The Gulf

It’s all quite interesting, as I said – albeit in a rather depressing way. It shows what a great yawning gulf there can be between secular modes of thought and the non-secular variety; between rational discussion and irrational discussion; between unbelief and belief; between atheism and theism. I’m not sure I think that’s always the case. I think it may be possible for atheists and theists to find some common ground at least sometimes. At least I think I think that – but maybe I only hope it, or would like to think it, or feel as if I ought to think it, because it seems so rude not to. (Which of course is a bad principle, and just the sort of thing B&W is supposed to be against, but it’s not always easy to extirpate every vestige of bad thinking from one’s equipment, is it.) But I must say sometimes I’m just not sure. Thinking airily in the abstract about generalities and likelihoods, it seems possible to think that the two sides can talk (surely?), but then when we get down to it, it becomes rapidly apparent that we can’t.

At least, not unless we maintain a polite silence. Not unless atheists are bashfully tactfully politely quiet about their atheism. Not unless we in fact pretend that we don’t actually disagree with our theist pals about anything. If we pretend it’s all just a matter of taste or inclination – you like blue, I like red; you like pizza, I like curry – then it’s all right. If the atheists pretend or at least allow it to be assumed that they’re atheists because they haven’t thought about it, or they’re lazy, or they just haven’t met the right god yet, then that’s okay, and we can all get along. But if atheists are so aggressive and unfriendly as to say they’re atheists for a reason, and to say what that reason is – then they are ‘strident’. And that’s at best – that’s almost a compliment. ‘X is strident but not actually a homicidal maniac.’ To the really committed theist, atheists are indeed – apparently by definition – homicidal maniacs. Atheists are to be called Madame Defarge and fans of Stalinist outrages – and this by the very people who complain of the fact that secularists don’t always want to work with theists! It’s really quite hilarious, in one way.

But in another way it isn’t, in another way it’s a symptom of the entrenchment of irrationalism in sectors where it ought to have faded away a long time ago. And this is another reason – or another version of the same reason – secularists don’t want to work with theists.
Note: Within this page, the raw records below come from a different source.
Lemma rep_low : hd + 8 ≤ startAddr h.
Proof using Hb.
  destruct (b_fields _ _ _ _ _ _ Hb) as (-> & _ & _). destruct (b_shape _ _ _ _ _ _ Hb) as [(? & ? & _ & ?) _ _ _]. dlia.
Qed.

(** The end of the heap after growing by [nb] bytes, in both models. *)
Lemma grown_same nb : 16 ≤ nb ≤ 2 ^ 30 →
  let n := f_end F - f_start F + nb in
  u32 (u32 (f_end F - f_start F) + nb) = n ∧ grown_to F n = grown_end h nb ∧ f_start F + n + 4096 ≤ 2 ^ 32 ∧ f_end F < grown_end h nb
  ∧ grown_end h nb < 2 ^ 32.
Proof using Hb Hrep.
  intros Hnb n. destruct (b_fields _ _ _ _ _ _ Hb) as (Hs & He & _). pose proof (hr_bounds _ _ _ _ Hrep) as Hbd.
  destruct (grown_bounds hd h cs fl nb Hrep Hnb) as [Hg _]. rewrite Hs, He in Hbd. rewrite He in Hg. change HEAP_MIN_SIZE with 1048576 in Hbd.
  rewrite (size_u32 hd F (b_shape _ _ _ _ _ _ Hb)). split_and!; [apply u32_small; lia| |lia|lia|unfold grown_end; rewrite Hs, He; clear - Hbd Hnb; dlia].
  unfold grown_to, grown_end, align_heap_size, n. rewrite Hs, He, align_up_page by lia. done.
Qed.

(** Growing that fails: behind the region of the heap, or without frames. *)
Lemma kernel_grow_stops fuel nb : 16 ≤ nb ≤ 2 ^ 30 →
  (f_max F < grown_end h nb → grow hd map_new fuel nb (F, m) = Panic "this->startAddr + newSize <= this->maxAddr")
  ∧ (grown_end h nb ≤ f_max F → let k := (grown_end h nb - f_end F) / 4096 in
     (∀ f, 0 ≤ f → f + k ≤ 2 ^ 20 → ¬ run f k ## A) → grow hd map_new fuel nb (F, m) = Panic "alloc_units: out of memory").
Proof using Hb Hrep.
  intros Hnb. destruct (grown_same nb Hnb) as (En & Eg & Hm & Hgt & Hg32). set (n := f_end F - f_start F + nb) in *.
  pose proof (b_shape _ _ _ _ _ _ Hb) as Hsh. destruct (grow_sizes hd F n Hsh ltac:(lia) Hm) as (H0 & _ & H4 & Hpg & Eu & _). rewrite Eg in *.
  assert (∀ t, expand_unlocked hd map_new n (F, m) = Panic t → grow hd map_new fuel nb (F, m) = Panic t) as Hstop.
  { intros t E. unfold grow. rewrite !gets_step. change (start_of hd (F, m)) with (f_start F). change (end_of hd (F, m)) with (f_end F).
    rewrite En. unfold mbind at 1, M_bind. by rewrite E. }
  assert (expand_unlocked hd map_new n (F, m) = (_ ← assert_ (grown_end h nb <=? f_max F) "this->startAddr + newSize <= this->maxAddr";
    _ ← modify (put_end hd (grown_end h nb)); map_new (f_end F) (grown_end h nb - f_end F)) (F, m)) as Ex.
  { unfold expand_unlocked. rewrite !gets_step. cbn [start_of end_of max_of backed_mem fst]. rewrite (size_u32 hd F Hsh), Eu.
    rewrite assert_step by (apply Z.ltb_lt; lia). by rewrite u32_small by (destruct Hsh; lia). }
  rewrite Ex in Hstop. split.
  - intros Hx. apply Hstop. by rewrite (proj2 (Z.leb_gt _ _) Hx).
  - intros Hx k Hno. apply Hstop. rewrite assert_step by (by apply Z.leb_le). rewrite modify_step. unfold map_new, map_heap_backing.
    rewrite (proj2 (Z.eqb_neq _ _)) by lia. change ((grown_end h nb - f_end F) / PAGE_SIZE) with k. cbn [put_end backed_mem fst snd].
    rewrite (alloc_frames_none _ A); [done|apply (b_wf _ _ _ _ _ _ Hb)|rewrite MAX_FRAMES_eq|by rewrite MAX_FRAMES_eq].
    pose proof (b_shape _ _ _ _ _ _ Hb) as [(? & ? & _ & ?) (? & ? & ?) ? ?]. unfold new_pages in Hpg. rewrite Eg in Hpg. unfold k. dlia.
Qed.

End kernel_heap.

(** The block at [p] that serves a request of [nb] bytes: the machine's heap [F'], [m'] has it, with
    the end at [e]. *)
Definition block_at (hd D : Z) (h : Heap) (cs : list chunk) (nb p e : Z) (r : res (Z * state)) : Prop :=
  ∃ A' F' m' h' pre s post fl', r = Ok (p + 8, (F', m')) ∧ backs hd D A' F' m' h'
    ∧ served hd h cs nb p h' pre s post fl' ∧ snug pre post ∧ f_end F' = e.

(** ** Construction *)

Section construct.
Context (hd D : Z) (A : gset Z) (start max p : Z) (m : machine pmm) (mm : ram).

(** Before its first page is mapped: only the page of the list head is backed. *)
Definition no_heap : fields := Fields start start max p.
Definition empty_heap : Heap := MkHeap start start max p mm.
Hypothesis Hb : backs hd D A no_heap m empty_heap.

Lemma store_fields F F' a v x m1 m2 : store hd a v (F, m1) = Ok (x, (F, m2)) → store hd a v (F', m1) = Ok (x, (F', m2)).
Proof using. cbn [store backed_mem fst snd]. destruct (store_word a v m1); cbn [mbind res_bind]; [|done..]. by intros [= <- <-]. Qed.

(** The list head is set up before the pages are there. *)
Lemma init_head_backed F : 0 < hd → hd + 8 ≤ 2 ^ 32 →
  ∃ m1, init_head hd (F, m) = Ok ((), (F, m1)) ∧ backs hd D A no_heap m1 (with_mem (INIT_LIST_HEAD mm hd) empty_heap).
Proof using Hb.
  intros H0 H32. assert (place hd empty_heap hd) as Hp by (by left). pose proof (store_next hd empty_heap mm hd hd Hp) as E1.
  destruct (steady_ok hd _ _ _ _ _ _ _ _ _ (steady_store hd hd hd) Hb E1) as (m1 & Q1 & Hb1 & _).
  destruct (steady_ok hd _ _ _ _ _ _ _ _ _ (steady_store hd (u32 (hd + 4)) hd) Hb1 (store_prev hd empty_heap _ hd hd Hp)) as (m2 & Q2 & Hb2 & _).
  exists m2. split; [|exact Hb2]. unfold init_head. rewrite (M_step _ _ _ _ _ (store_fields _ F _ _ _ _ _ Q1)).
  by apply (store_fields no_heap).
Qed.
It’s because theism depends on irrationalism, and secularists are just never sure that the theists can keep their irrationalism confined to that one area. How can we be sure? How could we? If you let yourself believe something against the evidence in one area, why would you not do so in other areas? What is the difference? What is the bright line that tells people ‘faith okay here, not okay there’? How do people know when to be credulous and when not to be? That’s what secularists don’t know, and that’s why we’re always a little leery of working on secular political issues with people who are not committed to secular ways of thinking. Maybe that’s wrong, maybe there is a bright line, maybe the theists are perfectly capable of keeping things separate. But it’s hard to believe that sometimes.